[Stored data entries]
☆ ☆ ☆

(* ===== verification/InputRouter.v ===== *)
(** * Routing of input events ([src/src/input_router.h], [src/src/input_router.c])

    Turns decoded RDP or HTTP input events into control messages, and keeps the
    modifiers and buttons it has announced. *)

From S2P Require Import Prelude Protocol HidMap.

(** The message buffer: the payload is the twelve-byte array. *)
Record InputRouterMessage := MkInputMessage {
  im_type : Z;
  im_payload : bytes;
  im_length : nat }.

Record InputRouter := MkRouter {
  r_width : Z;
  r_height : Z;
  r_swap_alt_command : bool;
  r_pointer_buttons : Z;
  r_keyboard_modifiers : Z;
  r_control_space_down : bool }.

Definition clear_message : InputRouterMessage := MkInputMessage 0 (replicate 12 0) 0.

(** A message whose payload starts with [data], over the cleared buffer. *)
Definition fill_message (t : NanokvmControlType) (data : bytes) (len : nat) : InputRouterMessage :=
  MkInputMessage (control_code t) (data ++ drop (length data) (im_payload clear_message)) len.

Definition input_router_init (width height : Z) (swap_alt_command : bool) : InputRouter :=
  MkRouter width height swap_alt_command 0 0 false.

Definition set_router_keys (r : InputRouter) (m : Z) (space : bool) : InputRouter :=
  MkRouter (r_width r) (r_height r) (r_swap_alt_command r) (r_pointer_buttons r) m space.
Definition set_router_buttons (r : InputRouter) (b : Z) : InputRouter :=
  MkRouter (r_width r) (r_height r) (r_swap_alt_command r) b (r_keyboard_modifiers r)
    (r_control_space_down r).

Definition bool_byte (b : bool) : Z := if b then 1 else 0.

Definition input_router_keyboard (r : InputRouter) (code : Z) (extended release : bool)
    : InputRouter * InputRouterMessage :=
  let '(mapped_code, mapped_extended) := hid_map_scancode code extended (r_swap_alt_command r) in
  let modifier := match hid_translate_scancode mapped_code mapped_extended with
                  | Some (_, m) => m
                  | None => 0
                  end in
  let modifiers := if release then Z.land (r_keyboard_modifiers r) (Z.lxor 0xff modifier)
                   else Z.lor (r_keyboard_modifiers r) modifier in
  let space :=
    if (code =? 0x39) && negb extended &&
       (negb (Z.land modifiers 0x11 =? 0) || r_control_space_down r)
    then negb release else r_control_space_down r in
  (set_router_keys r modifiers space,
   fill_message CONTROL_KEY [mapped_code; bool_byte mapped_extended; bool_byte release]
     NANOKVM_KEY_PAYLOAD_SIZE).

(** [None] where the function returns [false]. *)
Definition input_router_unicode (code : Z) (release : bool) : option InputRouterMessage :=
  if release then Some clear_message
  else if (code =? 0) || ((0xd800 <=? code) && (code <=? 0xdfff)) then None
  else if code <=? 0x7f then Some (fill_message CONTROL_TEXT_UTF8 [u8 code] 1)
  else if code <=? 0x7ff then
    Some (fill_message CONTROL_TEXT_UTF8
            [u8 (Z.lor 0xc0 (Z.shiftr code 6)); u8 (Z.lor 0x80 (Z.land code 0x3f))] 2)
  else
    Some (fill_message CONTROL_TEXT_UTF8
            [u8 (Z.lor 0xe0 (Z.shiftr code 12));
             u8 (Z.lor 0x80 (Z.land (Z.shiftr code 6) 0x3f));
             u8 (Z.lor 0x80 (Z.land code 0x3f))] 3).

Definition input_router_synchronize (r : InputRouter) : InputRouter * InputRouterMessage :=
  (set_router_buttons (set_router_keys r 0 false) 0, fill_message CONTROL_SYNCHRONIZE [] 0).

Definition input_router_release_all (r : InputRouter) : InputRouter * InputRouterMessage :=
  (set_router_buttons (set_router_keys r 0 false) 0, fill_message CONTROL_RELEASE_ALL [] 0).

Definition input_router_absolute_pointer (r : InputRouter) (x y flags : Z) (wheel : bool)
    : InputRouter * InputRouterMessage :=
  if wheel then (r, fill_message CONTROL_WHEEL (protocol_write_u16 flags) 2)
  else
    (set_router_buttons r (hid_pointer_buttons (r_pointer_buttons r) flags),
     fill_message CONTROL_POINTER_ABS
       (protocol_write_u16 (hid_clamp_absolute x (r_width r)) ++
        protocol_write_u16 (hid_clamp_absolute y (r_height r)) ++
        protocol_write_u16 (r_width r) ++ protocol_write_u16 (r_height r) ++
        protocol_write_u16 flags) 12).

Definition input_router_relative_pointer (r : InputRouter) (x_delta y_delta flags : Z)
    (wheel : bool) : InputRouter * InputRouterMessage :=
  if wheel then (r, fill_message CONTROL_WHEEL (protocol_write_u16 flags) 2)
  else
    let r' := set_router_buttons r (hid_pointer_buttons (r_pointer_buttons r) flags) in
    (r', fill_message CONTROL_POINTER_REL
           (protocol_write_u16 (u16 x_delta) ++ protocol_write_u16 (u16 y_delta) ++
            [r_pointer_buttons r']) 5).

(** What a router message puts on the wire: [protocol_send(type, payload, length)]. *)
Definition router_wire (m : InputRouterMessage) : NanokvmControlMessage :=
  Message (im_type m) (take (im_length m) (im_payload m)).

(** The router's encoder is the agent's. *)
Lemma unicode_message code m :
  is_u16 code -> input_router_unicode code false = Some m ->
  exists enc, utf8_encode code = Some enc /\ enc <> [] /\
    router_wire m = Message (control_code CONTROL_TEXT_UTF8) enc.
Proof.
  intros Hc. unfold input_router_unicode, utf8_encode.
  destruct ((code =? 0) || ((0xd800 <=? code) && (code <=? 0xdfff))) eqn:E; [done|].
  apply orb_false_iff in E as [_ E]. rewrite E, orb_false_r.
  rewrite (proj2 (Z.ltb_ge 0x10ffff code)) by (unfold is_u16 in Hc; lia).
  destruct (code <=? 0x7f); [intros [= <-]; by eexists|].
  destruct (code <=? 0x7ff); [intros [= <-]; by eexists|].
  rewrite (proj2 (Z.leb_le code 0xffff)) by (unfold is_u16 in Hc; lia).
  intros [= <-]. by eexists.
Qed.

(** Every code unit but zero and the surrogates is routed. *)
Lemma unicode_routed code :
  is_u16 code -> code <> 0 -> ~ 0xd800 <= code <= 0xdfff ->
  is_Some (input_router_unicode code false).
Proof.
  intros Hc H0 Hs. unfold input_router_unicode.
  rewrite (proj2 (Z.eqb_neq code 0)) by done.
  destruct (Z.leb_spec 0xd800 code), (Z.leb_spec code 0xdfff); cbn [orb andb]; try lia.
  all: repeat case_match; eauto.
Qed.
(* ===== verification/HttpSpec.v ===== *)
(** * Correctness of the HTTP interface

    Framing of requests whatever the chunks they arrive in, text input from the
    request to the control messages, pointer mapping, and snapshots under
    concurrent publication. *)

From stdpp Require Import strings.
From S2P Require Import Prelude Protocol CString HidMap InputRouter HttpApi.

(** ** Responses *)

(** What goes out is the beginning of the response, and all of it exactly when the
    call succeeds. *)
Lemma send_response_prefix ws r ok wire rest :
  (length (response_header r) < 768)%nat -> send_response ws r = (ok, wire, rest) ->
  exists unsent, response_header r ++ body r = wire ++ unsent /\ (ok = Some true <-> unsent = []).
Proof.
  intros Hh. unfold send_response. rewrite (proj2 (Nat.leb_gt _ _)) by lia. unfold send_all.
  destruct (write_all ws (response_header r)) as [[ok1 wire1] ws1] eqn:E1.
  destruct (write_all_spec _ _ _ _ _ E1) as (u1 & -> & Hu1).
  destruct ok1 as [[]|].
  - rewrite (proj1 Hu1 eq_refl), app_nil_r. destruct (body r) as [|x b]; cbn [length Nat.eqb].
    + intros [= <- <- <-]. by exists [].
    + destruct (write_all ws1 (x :: b)) as [[ok2 wire2] ws2] eqn:E2. intros [= <- <- <-].
      destruct (write_all_spec _ _ _ _ _ E2) as (u2 & -> & Hu2). exists u2. by rewrite app_assoc.
  - intros [= <- <- <-]. exists (u1 ++ body r). rewrite app_assoc. split; [done|].
    split; [done|]. intros [-> _]%app_eq_nil. by apply Hu1.
  - intros [= <- <- <-]. exists (u1 ++ body r). rewrite app_assoc. split; [done|].
    split; [done|]. intros [-> _]%app_eq_nil. by apply Hu1.
Qed.

(** ** Framing *)

(** The request line and headers up to their blank line. *)
Record well_formed_head (head : bytes) : Prop := {
  head_text : Forall (fun c => c <> 0) head;
  head_ends : strstr (head ++ CRLF2) CRLF2 = Some CRLF2;
  head_fits : len head + 4 <= HTTP_API_MAX_HEADER }.

(** The body length a head announces: none, or a plain decimal number. *)
Definition declares (head : bytes) (n : Z) : Prop :=
  match header_value (head ++ CRLF2) "Content-Length" with
  | None => n = 0
  | Some v => exists d more, v = d ++ CRLF ++ more /\ d <> [] /\ Forall is_digit d /\
                decimal_value 0 d = n
  end.

Lemma head_strstr head y : well_formed_head head ->
  strstr (head ++ CRLF2 ++ y) CRLF2 = Some (CRLF2 ++ y).
Proof. intros H. rewrite app_assoc. apply strstr_extend, head_ends, H. Qed.
Lemma agent_transport_run_spec fuel fd e s l :
  0 <= fd ->
  twp (agent_transport_run on_event on_send_started fuel fd e) {[KFd fd := VFd s (SPublished e) l]}
    (fun _ o' => o' = ∅).
Proof.
  intros H0. unfold agent_transport_run. rewrite (proj2 (Z.ltb_ge fd 0)) by done.
  apply twp_bind. eapply twp_mono; [apply run_loop_spec|]. intros _ o' (l' & ->).
  apply twp_bind, twp_run_end.
  - apply twp_bind. eapply twp_close; [apply lookup_singleton_eq|done|]. apply delete_singleton_eq.
  - apply twp_bind. destruct on_event eqn:Eo.
    + eapply twp_close; [rewrite lookup_insert_ne by done; apply lookup_singleton_eq|done|].
      rewrite delete_insert_ne, delete_singleton_eq by done.
      pose proof (publish_spec EventDisconnected e) as Hp. rewrite Eo in Hp. exact Hp.
    + eapply twp_close; [apply lookup_singleton_eq|done|]. rewrite delete_singleton_eq.
      pose proof (publish_spec EventDisconnected e) as Hp. rewrite Eo in Hp. exact Hp.
Qed.

Lemma twp_shutdown fd o (Q : unit -> ghost -> Prop) : Q tt o -> twp (sys_shutdown fd) o Q.
Proof. intros HQ. apply twp_keep. intros i c g conns _ _ Hg. split; [|done]. by apply good_log_fd. Qed.

Lemma twp_timeout fd ms o (Q : unit -> ghost -> Prop) : Q tt o -> twp (sys_timeout fd ms) o Q.
Proof. intros HQ. apply twp_keep. intros i c g conns _ _ Hg. split; [|done]. by apply good_log_fd. Qed.

Lemma twp_accept_begin fd s (Q : bool -> ghost -> Prop) :
  Q false {[KFd fd := VFd s SFresh None]} -> Q true {[KFd fd := VFd s SHandshake None]} ->
  twp (locked (accept_begin fd)) {[KFd fd := VFd s SFresh None]} Q.
Proof.
  intros Hfalse Htrue. apply twp_act. intros i c g conns x c' _ Ho Hg [= <- <-].
  assert (Hl : g !! KFd fd = Some (VFd s SFresh None))
    by (eapply lookup_weaken; [apply lookup_singleton_eq|done]).
  destruct (current_status _ _ _ _ _ _ _ Hg Hl) as [Hcur Hpend].
  pose proof (g_entry _ _ _ Hg _ _ _ _ Hl) as Hent.
  destruct (negb (stopping (tr c)) && (pending_fd (tr c) <? 0)).
  - exists [(KFd fd, Some (VFd s SHandshake None))], conns.
    split_and!; [apply NoDup_singleton| | |by rewrite updates_singleton].
    { constructor; [left; rewrite lookup_singleton_eq; by eexists|done]. }
    change (updates _ g) with (<[KFd fd := VFd s SHandshake None]> g).
    apply (good_pending fd c); [|intros _; exists s, None; apply lookup_insert_eq].
    eapply good_status; [done|done|exact Hent| |done]. intros Ef. by discriminate (Hcur Ef).
  - exists [], conns. split_and!; [constructor|constructor|by destruct c|done].
Qed.

Lemma twp_accept_commit fd s l hello (Q : option (Z * Z * bool) -> ghost -> Prop) :
  Q None {[KFd fd := VFd s SRetired l]} ->
  (forall e replaced start, Q (Some (e, replaced, start)) {[KFd fd := VFd s (SPublished e) l]}) ->
  twp (locked_now (accept_commit fd hello)) {[KFd fd := VFd s SHandshake l]} Q.
Proof.
  intros Hnone Hsome. apply twp_act. intros i c g conns x c' Ha Ho Hg [= Hx].
  assert (Hl : g !! KFd fd = Some (VFd s SHandshake l))
    by (eapply lookup_weaken; [apply lookup_singleton_eq|done]).
  pose proof (g_entry _ _ _ Hg _ _ _ _ Hl) as Hent. destruct (Hent) as (H0 & _).
  unfold accept_commit in Hx.
  set (t := if pending_fd (tr c) =? fd then set_pending (tr c) (-1) else tr c) in *.
  assert (Hp : pending_fd t <> fd /\ t_fd t = t_fd (tr c) /\ epoch t = epoch (tr c)).
  { unfold t. destruct (Z.eqb_spec (pending_fd (tr c)) fd); cbn; split_and!; auto. lia. }
  assert (Hgt : good (set_tr c t) g conns).
  { unfold t. destruct (pending_fd (tr c) =? fd); [by apply good_pending; [|lia]|by destruct c]. }
  destruct Hp as (Hp & Hf & He). clearbody t.
  assert (Hin : is_Some (({[KFd fd := VFd s SHandshake l]} : ghost) !! KFd fd))
    by (rewrite lookup_singleton_eq; by eexists).
  destruct (valid_hello hello && negb (stopping t)); injection Hx as <- <-.
  - assert (Eu : u64 (epoch t + 1) = epoch t + 1).
    { apply u64_id. pose proof (g_epoch _ _ _ Hg). unfold allowed in Ha.
      apply andb_true_iff in Ha as [_ Ha]. apply Z.ltb_lt in Ha. unfold is_u64. lia. }
    exists [(KFd fd, Some (VFd s (SPublished (epoch t + 1)) l))], (<[epoch t + 1 := s]> conns).
    split_and!; [apply NoDup_singleton|by constructor; [left|]| |].
    + rewrite Eu. by apply (good_commit fd s l _ _ (set_tr c t)).
    + rewrite updates_singleton. cbn [epoch cancel_key_ack_locked set_key_ack set_times set_connection].
      rewrite Eu. apply Hsome.
  - exists [(KFd fd, Some (VFd s SRetired l))], conns.
    split_and!; [apply NoDup_singleton|by constructor; [left|]| |by rewrite updates_singleton].
    destruct (current_status _ _ _ _ _ _ _ Hgt Hl) as [Hcur _].
    eapply good_status; [done|done|done| |done]. intros Ef. by discriminate (Hcur Ef).
Qed.

Lemma agent_transport_accept_spec fd s :
  0 <= fd ->
  twp (agent_transport_accept on_send_started fd) {[KFd fd := VFd s SFresh None]}
    (fun r o' => match r with
                 | None => o' = ∅
                 | Some e => exists l, o' = {[KFd fd := VFd s (SPublished e) l]}
                 end).
Proof.
  intros H0. unfold agent_transport_accept. rewrite (proj2 (Z.ltb_ge fd 0)) by done.
  apply twp_bind, twp_accept_begin; cbn [negb].
  { apply twp_bind. eapply twp_close; [apply lookup_singleton_eq|done|]. apply delete_singleton_eq. }
  apply twp_bind, twp_timeout, twp_bind.
  apply (twp_mono _ _ _ _ (fun _ o' => exists l, o' = {[KFd fd := VFd s SHandshake l]})).
  { eapply twp_receive; [apply lookup_singleton_eq|by eexists|].
    intros m. exists (Some m). apply insert_singleton_eq. }
  intros hello o' (l & ->). apply twp_bind, twp_timeout, twp_bind, twp_accept_commit.
  { apply twp_bind. eapply twp_close; [apply lookup_singleton_eq|done|]. apply delete_singleton_eq. }
  intros e replaced start. set (o := {[KFd fd := VFd s (SPublished e) l]} : ghost).
  apply twp_bind, (twp_mono _ _ _ _ (fun _ o' => o' = o)).
  { destruct (0 <=? replaced); [by apply twp_shutdown|done]. }
  intros _ o' ->. apply twp_bind, (twp_mono _ _ _ _ (fun _ o' => o' = o)).
  { destruct start; [|done]. apply twp_bind.
    eapply twp_mono; [by apply send_for_epoch_spec|by intros r o' ->]. }
  intros _ o' ->. by exists l.
Qed.

Lemma control_connection_spec fuel fd s :
  0 <= fd ->
  twp (control_connection on_event on_send_started fuel fd) {[KFd fd := VFd s SFresh None]}
    (fun _ o' => o' = ∅).
Proof.
  intros H0. unfold control_connection. apply twp_bind.
  eapply twp_mono; [by apply agent_transport_accept_spec|]. intros [e|] o'; [|by intros ->].
  intros (l & ->). apply twp_bind. eapply twp_observe; [apply lookup_singleton_eq| |].
  - intros c conns (_ & _ & Hc). exact Hc.
  - by apply agent_transport_run_spec.
Qed.

Lemma agent_transport_send_spec m :
  msg_type m <> control_code CONTROL_PONG ->
  twp (agent_transport_send on_send_started m) ∅ (fun _ o' => o' = ∅).
Proof.
  intros Ht. unfold agent_transport_send. apply twp_bind, twp_peek. intros t.
  destruct (0 <=? (captured t).1); [by apply send_any|done].
Qed.

Lemma set_stream_requested_spec requested :
  twp (agent_transport_set_stream_requested on_send_started requested) ∅ (fun _ o' => o' = ∅).
Proof.
  apply twp_bind, twp_locked. intros c g conns _ Hg. split.
  - apply good_tr; [done..|]. exact (g_ack _ _ _ Hg).
  - cbn [fst]. destruct (0 <=? _); [|done]. apply send_any. by destruct requested.
Qed.

Lemma heartbeat_spec now :
  twp (agent_transport_heartbeat on_event on_send_started now) ∅ (fun _ o' => o' = ∅).
Proof.
  apply twp_bind, twp_act. intros i c g conns x c' _ Ho Hg [= Hx].
  assert (Hkeep : good c' g conns -> x = HeartbeatIdle \/ (exists fd e, x = HeartbeatPing fd e) ->
    exists u conns', NoDup u.*1 /\
      Forall (fun kv => is_Some ((∅ : ghost) !! kv.1) \/ g !! kv.1 = None) u /\
      good c' (updates u g) conns' /\
      twp match x with
          | HeartbeatIdle => Ret tt
          | HeartbeatPing fd e =>
              pbind (send_for_epoch on_send_started fd e (bare CONTROL_PING)) (fun _ => Ret tt)
          | HeartbeatTimeout _ e => publish on_event EventHeartbeatTimeout e
          end (updates u ∅) (fun _ o' => o' = ∅)).
  { intros Hgood Hxx. exists [], conns. split_and!; [constructor|constructor|done|].
    destruct Hxx as [->|(fd & e & ->)]; [done|]. apply twp_bind.
    eapply twp_mono; [by apply send_any|done]. }
  unfold heartbeat_locked in Hx.
  destruct (negb (stopping (tr c)) && (0 <=? t_fd (tr c))) eqn:Ec.
  2: { injection Hx as <- <-. apply Hkeep; [by destruct c|by left]. }
  apply andb_true_iff in Ec as [_ Ec]. apply Z.leb_le in Ec.
  destruct (heartbeat_timed_out (tr c)) eqn:Et; cbn [negb andb] in Hx.
  { injection Hx as <- <-. apply Hkeep; [by destruct c|by left]. }
  destruct (_ <? _).
  2: { destruct (_ <=? _); injection Hx as <- <-; apply Hkeep; eauto; [|by destruct c].
       apply good_tr; [done..|by rewrite Et|exact (g_ack _ _ _ Hg)]. }
  injection Hx as <- <-.
  destruct (event_fresh EventHeartbeatTimeout (epoch (tr c)) c g conns Hg) as [Hn Hp];
    [intros [?|[_ ?]]; [lia|congruence]|].
  set (t := set_stream _ _). assert (Hgt : good (log_fd (t_fd (tr c)) Shutdown (set_tr c t)) g conns).
  { apply good_log_fd; [|done]. apply good_tr; [done..|]. exact (g_ack _ _ _ Hg). }
  pose proof (publish_spec EventHeartbeatTimeout (epoch (tr c))) as Hpub.
  destruct on_event.
  - exists [(KEvent EventHeartbeatTimeout (epoch (tr c)), Some VToken)], conns.
    split_and!; [apply NoDup_singleton|constructor; [by right|done]| |exact Hpub].
    apply good_event_new; [done| |].
    + unfold log_fd. by destruct (fds (set_tr c t) !! t_fd (tr c)).
    + right. unfold log_fd. by destruct (fds (set_tr c t) !! t_fd (tr c)).
  - exists [], conns. split_and!; [constructor|constructor|done|exact Hpub].
Qed.

Lemma shutdown_spec : twp agent_transport_shutdown ∅ (fun _ o' => o' = ∅).
Proof.
  apply twp_keep. intros i c g conns _ _ Hg. split; [|done]. cbn [snd].
  assert (H1 : good (set_tr c (set_stopping (tr c))) g conns)
    by (apply good_tr; [done..|]; exact (g_ack _ _ _ Hg)).
  set (c1 := set_tr c _) in *. clearbody c1.
  assert (H2 : good (if 0 <=? t_fd (tr c1) then log_fd (t_fd (tr c1)) Shutdown c1 else c1) g conns).
  { destruct (0 <=? _); [by apply good_log_fd|done]. }
  set (c2 := if 0 <=? t_fd (tr c1) then log_fd (t_fd (tr c1)) Shutdown c1 else c1) in *. clearbody c2.
  destruct (0 <=? _); [by apply good_log_fd|done].
Qed.

Lemma begin_key_ack_spec sequence :
  twp (agent_transport_begin_key_ack sequence) ∅ (fun _ o' => o' = ∅).
Proof.
  apply twp_locked. intros c g conns _ Hg. split; [|done]. unfold begin_key_ack_locked.
  destruct (sequence =? 0); [by destruct c|]. destruct (_ && _ && _); [|by destruct c].
  by apply good_tr.
Qed.

Lemma good_connect fd c g conns :
  good c g conns -> 0 <= fd -> fds c !! fd = None ->
  good (MkCore (tr c) (<[fd := next_sock c]> (fds c)) (send_locked c) (S (next_sock c)) (log c))
    (<[KFd fd := VFd (next_sock c) SFresh None]> g) conns.
Proof.
  intros Hg H0 Hn. destruct (good_open fd (next_sock c) SFresh c g conns Hg Hn); [done|]. by split.
Qed.
(* ===== verification/AgentInput.v ===== *)
(** * From the gateway's input to the HID state

    The input router of the gateway and the control thread of the agent together:
    what is routed is what is delivered, and both ends agree on the modifiers and
    buttons that are down. *)

From stdpp Require Import strings.
From S2P Require Import Prelude Protocol CString HidMap Hid HidSpec InputRouter Agent AgentSpec.

(** ** Input events *)

(** The calls of the router that produce a message. *)
Inductive input_event :=
| InKey (code : Z) (extended release : bool)
| InText (code : Z)
| InSynchronize
| InReleaseAll
| InAbsolute (x y flags : Z) (wheel : bool)
| InRelative (dx dy flags : Z) (wheel : bool).

Definition route (r : InputRouter) (e : input_event) : option (InputRouter * InputRouterMessage) :=
  match e with
  | InKey code extended release => Some (input_router_keyboard r code extended release)
  | InText code => (fun m => (r, m)) <$> input_router_unicode code false
  | InSynchronize => Some (input_router_synchronize r)
  | InReleaseAll => Some (input_router_release_all r)
  | InAbsolute x y flags wheel => Some (input_router_absolute_pointer r x y flags wheel)
  | InRelative dx dy flags wheel => Some (input_router_relative_pointer r dx dy flags wheel)
  end.

(** Arguments within their C types. *)
Definition event_ok (e : input_event) : Prop :=
  match e with
  | InKey code _ _ => is_u8 code
  | InText code => is_u16 code
  | InSynchronize | InReleaseAll => True
  | InAbsolute x y flags _ => is_u16 x /\ is_u16 y /\ is_u16 flags
  | InRelative dx dy flags _ =>
      -32768 <= dx <= 32767 /\ -32768 <= dy <= 32767 /\ is_u16 flags
  end.

Definition router_ok (r : InputRouter) : Prop :=
  is_u16 (r_width r) /\ is_u16 (r_height r) /\ is_u8 (r_keyboard_modifiers r) /\
  0 <= r_pointer_buttons r < 32.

☆ ☆ ☆

> **Your task**
Above are the records; from them, give again exactly the lines from the one containing "fill_message CONTROL_POINTER_ABS" through the one containing "exists enc, utf8_encode", both included.

> **Solved problem**
     fill_message CONTROL_POINTER_ABS
       (protocol_write_u16 (hid_clamp_absolute x (r_width r)) ++
        protocol_write_u16 (hid_clamp_absolute y (r_height r)) ++
        protocol_write_u16 (r_width r) ++ protocol_write_u16 (r_height r) ++
        protocol_write_u16 flags) 12).

Definition input_router_relative_pointer (r : InputRouter) (x_delta y_delta flags : Z)
    (wheel : bool) : InputRouter * InputRouterMessage :=
  if wheel then (r, fill_message CONTROL_WHEEL (protocol_write_u16 flags) 2)
  else
    let r' := set_router_buttons r (hid_pointer_buttons (r_pointer_buttons r) flags) in
    (r', fill_message CONTROL_POINTER_REL
           (protocol_write_u16 (u16 x_delta) ++ protocol_write_u16 (u16 y_delta) ++
            [r_pointer_buttons r']) 5).

(** What a router message puts on the wire: [protocol_send(type, payload, length)]. *)
Definition router_wire (m : InputRouterMessage) : NanokvmControlMessage :=
  Message (im_type m) (take (im_length m) (im_payload m)).

(** The router's encoder is the agent's. *)
Lemma unicode_message code m :
  is_u16 code -> input_router_unicode code false = Some m ->
  exists enc, utf8_encode code = Some enc /\ enc <> [] /\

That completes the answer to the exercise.